La ricerca (G. Buccino e M. Mezzadri, 2013) afferma che c’è una strettissima correlazione tra l’espressione verbale e il nostro sistema muscolare, così che il nostro sistema muscolare, attraverso un gioco di tensione e distensione, ci parla dell’intenzione comunicativa espressa dalla parola.

Nel corpo sono presenti anche le invisibili connessioni con la rete della vita, contenute nel nostro sistema immunitario, all’interno del nostro codice genetico e nella trama della distribuzione delle tensioni corporee.

La cura attraverso il corpo favorisce il contatto e la rielaborazione della percezione di esistere nella relazione e la riorganizzazione esperienziale dei punti di organizzazione del movimento, manifestazione della nostra storia relazionale e dei nodi/snodi esistenziali.

Terapia della famiglia

Consideriamo la famiglia un organismo vivente che genera continuamente un continuum di esperienza che va dall’appartenenza all’isolamento.
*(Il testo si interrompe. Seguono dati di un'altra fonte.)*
(** A thrown value as [publishError] reads it: its [message] and [stack]
    properties, [None] when the property is missing. The handlers throw
    and rethrow objects ([new Error(...)] and the errors of the libraries
    they call). *)
Record JsError := {
  message : option string;
  stack : option string }.

(** The [data] of a result: the object built by [publishError], or any
    other payload (kept as JSON text). *)
Inductive ResultData :=
| ErrorData (message : string) (stack : option string)
| Payload (json : string).

Record JobResult := {
  r_jobId : string;
  r_type : string;
  r_data : ResultData;
  r_timestamp : Z }.

(** One call of [redis.publish]: the channel, the message, and whether the
    broker took it (the call throws otherwise). *)
Record PublishCall := {
  channel : string;
  result : JobResult;
  delivered : bool }.

Record State := {
  isRunning : bool;
  log : list PublishCall }.     (* calls of redis.publish, oldest first *)

(** How the body of a handler runs, seen from [processJob]: it publishes
    'stream' results, and then either publishes its one 'complete' result
    and returns, or throws. No handler publishes after its 'complete'
    result and none publishes an 'error' result. *)
Inductive HandlerRun :=
| Completes (streamed : list string) (final : string)
| Throws (streamed : list string) (error : JsError).

Section Process.

(** The collaborators: the three handlers (parser, embeddings, store and
    generation calls behind them), the broker's availability at the k-th
    publish, the clock at the k-th publish, and the stack text an [Error]
    records when it is created. *)
Variable handleIndex handlePlan handleErrorAnalysis : JobMessage -> HandlerRun.
Variable brokerUp : nat -> bool.
Variable clock : nat -> Z.
Variable captureStack : string -> option string.

(** The [k]-th call of [redis.publish], made by [publishResult]. *)
Definition call (jobId type : string) (data : ResultData) (k : nat) : PublishCall :=
  {| channel := "results:" +:+ jobId;
     result := {| r_jobId := jobId; r_type := type; r_data := data;
                  r_timestamp := clock k |};
     delivered := brokerUp k |}.

(** [publishResult]: a failing [redis.publish] is caught and logged, so
    the function returns in either case. *)
Definition publishResult (jobId type : string) (data : ResultData) (st : State) : State :=
  {| isRunning := isRunning st;
     log := log st ++ [call jobId type data (length (log st))] |}.

(** [error.message || 'Unknown error occurred'] *)
Definition errorText (error : JsError) : string :=
  match message error with
  | Some m => if String.eqb m "" then "Unknown error occurred" else m
  | None => "Unknown error occurred"
  end.

Definition publishError (jobId : string) (error : JsError) (st : State) : State :=
  publishResult jobId "error" (ErrorData (errorText error) (stack error)) st.

Definition publishStreamed (jobId : string) (streamed : list string) (st : State) : State :=
  fold_left (fun s chunk => publishResult jobId "stream" (Payload chunk) s) streamed st.

(** The [switch] of [processJob]. *)
Definition dispatch (job : JobMessage) : HandlerRun :=
  if String.eqb (command job) "index" then handleIndex job
  else if String.eqb (command job) "plan" then handlePlan job
  else if String.eqb (command job) "analyze-error" then handleErrorAnalysis job
  else Throws []
         {| message := Some ("Unknown command: " +:+ command job);
            stack := captureStack ("Unknown command: " +:+ command job) |}.

(** [processJob]: the [try] runs the handler, the [catch] publishes the
    error. The function returns in every case. *)
Definition processJob (job : JobMessage) (st : State) : State :=
  match dispatch job with
  | Completes streamed final =>
      publishResult (jobId job) "complete" (Payload final)
        (publishStreamed (jobId job) streamed st)
  | Throws streamed error =>
      publishError (jobId job) error
        (publishStreamed (jobId job) streamed st)
  end.

(** A message on 'jobs:pending': JSON that parses to a job, or not. *)
Inductive Incoming :=
| Parsed (job : JobMessage)
| Malformed.

(** The subscription callback of [start]: a message that does not parse
    is logged and dropped, a job is handed to [processJob]. *)
Definition onMessage (m : Incoming) (st : State) : State :=
  match m with
  | Parsed job => processJob job st
  | Malformed => st
  end.

(** The worker taking a sequence of messages, one callback after the
    other. *)
Definition receive (ms : list Incoming) (st : State) : State :=
  fold_left (fun s m => onMessage m s) ms st.

(** The state after [start()]. *)
Definition started : State := {| isRunning := true; log := [] |}.

(** ** Counting what was published *)

Definition isErrorFor (j : string) (c : PublishCall) : bool :=
  String.eqb (r_type (result c)) "error" && String.eqb (r_jobId (result c)) j.

Definition isTerminalFor (j : string) (c : PublishCall) : bool :=
  (String.eqb (r_type (result c)) "error" || String.eqb (r_type (result c)) "complete")
  && String.eqb (r_jobId (result c)) j.

Definition throws (job : JobMessage) : bool :=
  match dispatch job with Throws _ _ => true | Completes _ _ => false end.

Definition count {A} (p : A -> bool) (l : list A) : nat := length (List.filter p l).

Definition failingWithId (j : string) (m : Incoming) : bool :=
  match m with
  | Parsed job => String.eqb (jobId job) j && throws job
  | Malformed => false
  end.

Definition jobWithId (j : string) (m : Incoming) : bool :=
  match m with
  | Parsed job => String.eqb (jobId job) j
  | Malformed => false
  end.

End Process.

Section ProcessFacts.

Variable handleIndex handlePlan handleErrorAnalysis : JobMessage -> HandlerRun.
Variable brokerUp : nat -> bool.
Variable clock : nat -> Z.
Variable captureStack : string -> option string.

Local Abbreviation publishResult := (publishResult brokerUp clock).
Local Abbreviation publishStreamed := (publishStreamed brokerUp clock).
Local Abbreviation publishError := (publishError brokerUp clock).
Local Abbreviation dispatch :=
  (dispatch handleIndex handlePlan handleErrorAnalysis captureStack).
Local Abbreviation throws :=
  (throws handleIndex handlePlan handleErrorAnalysis captureStack).
Local Abbreviation processJob :=
  (processJob handleIndex handlePlan handleErrorAnalysis brokerUp clock captureStack).
Local Abbreviation onMessage :=
  (onMessage handleIndex handlePlan handleErrorAnalysis brokerUp clock captureStack).
Local Abbreviation receive :=
  (receive handleIndex handlePlan handleErrorAnalysis brokerUp clock captureStack).
Local Abbreviation failingWithId :=
  (failingWithId handleIndex handlePlan handleErrorAnalysis captureStack).

Lemma count_app {A} (p : A -> bool) l1 l2 :
  count p (l1 ++ l2) = (count p l1 + count p l2)%nat.
Proof. unfold count. rewrite List.filter_app, length_app. reflexivity. Qed.

Lemma count_none {A} (p : A -> bool) l :
  Forall (fun x => p x = false) l -> count p l = 0%nat.
Proof.
  unfold count. induction 1 as [| x l Hx _ IH]; cbn; [reflexivity|].
  rewrite Hx. exact IH.
Qed.

Lemma count_publishResult (p : PublishCall -> bool) j t d st :
  count p (log (publishResult j t d st))
  = (count p (log st)
     + if p (call brokerUp clock j t d (length (log st))) then 1 else 0)%nat.
Proof.
  cbn [log Worker.publishResult]. rewrite count_app. unfold count at 2. cbn.
  destruct (p _); reflexivity.
Qed.

Lemma isErrorFor_call j' j t d k :
  isErrorFor j' (call brokerUp clock j t d k) = String.eqb t "error" && String.eqb j j'.
Proof. reflexivity. Qed.

Lemma isTerminalFor_call j' j t d k :
  isTerminalFor j' (call brokerUp clock j t d k)
  = (String.eqb t "error" || String.eqb t "complete") && String.eqb j j'.
Proof. reflexivity. Qed.

(** Streaming publishes no terminal result. *)
Lemma publishStreamed_counts j' j streamed : forall st,
  count (isErrorFor j') (log (publishStreamed j streamed st)) = count (isErrorFor j') (log st)
  /\ count (isTerminalFor j') (log (publishStreamed j streamed st))
     = count (isTerminalFor j') (log st)
  /\ isRunning (publishStreamed j streamed st) = isRunning st.
Proof.
  induction streamed as [| chunk streamed IH]; intros st; [repeat split|].
  cbn [Worker.publishStreamed fold_left].
  destruct (IH (publishResult j "stream" (Payload chunk) st)) as (H1 & H2 & H3).
  unfold Worker.publishStreamed in H1, H2, H3. rewrite H1, H2, H3.
  rewrite !count_publishResult, isErrorFor_call, isTerminalFor_call. cbn.
  split; [lia|]. split; [lia|reflexivity].
Qed.

Lemma processJob_counts j' job st :
  count (isErrorFor j') (log (processJob job st))
  = (count (isErrorFor j') (log st)
     + if String.eqb (jobId job) j' && throws job then 1 else 0)%nat
  /\ count (isTerminalFor j') (log (processJob job st))
     = (count (isTerminalFor j') (log st)
        + if String.eqb (jobId job) j' then 1 else 0)%nat
  /\ isRunning (processJob job st) = isRunning st.
Proof.
  unfold Worker.processJob, Worker.throws.
  destruct (dispatch job) as [streamed final | streamed error];
    destruct (publishStreamed_counts j' (jobId job) streamed st) as (H1 & H2 & H3);
    unfold Worker.publishError;
    rewrite !count_publishResult, isErrorFor_call, isTerminalFor_call, H1, H2;
    cbn; destruct (String.eqb (jobId job) j'); cbn; rewrite ?H3; repeat split; lia.
Qed.

Lemma count_cons {A} (p : A -> bool) x l :
  count p (x :: l) = ((if p x then 1 else 0) + count p l)%nat.
Proof. unfold count. cbn. destruct (p x); reflexivity. Qed.

Lemma receive_counts j' ms : forall st,
  count (isErrorFor j') (log (receive ms st))
  = (count (isErrorFor j') (log st) + count (failingWithId j') ms)%nat
  /\ count (isTerminalFor j') (log (receive ms st))
     = (count (isTerminalFor j') (log st) + count (jobWithId j') ms)%nat
  /\ isRunning (receive ms st) = isRunning st.
Proof.
  induction ms as [| m ms IH]; intros st.
  - cbn. repeat split; lia.
  - cbn [Worker.receive fold_left].
    destruct (IH (onMessage m st)) as (H1 & H2 & H3).
    unfold Worker.receive in H1, H2, H3. rewrite H1, H2, H3, !count_cons.
    destruct m as [job |]; cbn [Worker.onMessage Worker.failingWithId jobWithId].
    + destruct (processJob_counts j' job st) as (P1 & P2 & P3).
      rewrite P1, P2, P3. repeat split; lia.
    + repeat split; lia.
Qed.

(** While the broker is up, every publish is delivered. *)
Lemma publishResult_delivered j t d st :
  (forall k, brokerUp k = true) ->
  Forall (fun c => delivered c = true) (log st) ->
  Forall (fun c => delivered c = true) (log (publishResult j t d st)).
Proof.
  intros Hup H. cbn. apply Forall_app. split; [exact H|].
  constructor; [apply Hup | constructor].
Qed.

Lemma receive_delivered ms : forall st,
  (forall k, brokerUp k = true) ->
  Forall (fun c => delivered c = true) (log st) ->
  Forall (fun c => delivered c = true) (log (receive ms st)).
Proof.
  intros st Hup. revert st.
  assert (Hs : forall j streamed st,
             Forall (fun c => delivered c = true) (log st) ->
             Forall (fun c => delivered c = true) (log (publishStreamed j streamed st))).
  { intros j streamed. induction streamed as [| c streamed IHs]; intros st H; [exact H|].
    cbn. apply IHs. apply publishResult_delivered; assumption. }
  induction ms as [| m ms IH]; intros st H; [exact H|].
  cbn [Worker.receive fold_left]. apply IH.
  destruct m as [job |]; [|exact H]. cbn [Worker.onMessage].
  unfold Worker.processJob.
  destruct (dispatch job); apply publishResult_delivered; auto.
Qed.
Su questo continuum ciascun membro si colloca e organizza la propria esistenza portando dentro di sé le tracce delle generazioni che lo hanno preceduto e costruendo continuamente il proprio futuro e quello delle generazioni che seguiranno.

Crediamo che esista un inconscio che si trasmette lungo le generazioni. Siamo parte di un tessuto le cui maglie sono strettamente intrecciate le une con le altre. Pensiamo che fatti, pensieri ed emozioni vengano trasmessi da una generazione all’altra. Ciò avviene quando un evento traumatico (individuale o familiare) non riesce ad essere elaborato e diventa qualcosa di indicibile, un segreto; dunque il contenuto emozionale dell’esperienza rimane bloccato come in una “cripta” o come in un “fantasma” (Abraham e Torok, 1993). Così anche “le paure che assillano un individuo potrebbero essere le stesse che assillavano un genitore o un avo” (Baldascini, 2012); i nostri problemi possono perciò riflettere proprio conflitti, traumi e segreti non risolti all’interno del nostro sistema familiare. Si creano così dei legami di lealtà invisibili (Boszormenyi-Nagi 1998) - una forza per la quale i figli sono fedeli ai genitori e al loro clan familiare, tendendo a ripeterne il copione. Tali lealtà servono a mantenere il legame e un senso di identità comune fra le generazioni, per cui chi se ne discosta può avvertire la sensazione di avere tradito un modello di appartenenza oppure può sentirsi in colpa.

L’indagine attenta, sintonizzata e coinvolta dei terapeuti verso la famiglia nel suo insieme e nei confronti di ogni membro permette il contatto con i bisogni relazionali congelati facilitando la risoluzione dei legami transgenerazionali, permettendo a ciascuno di individuarsi e separarsi, restando in relazione.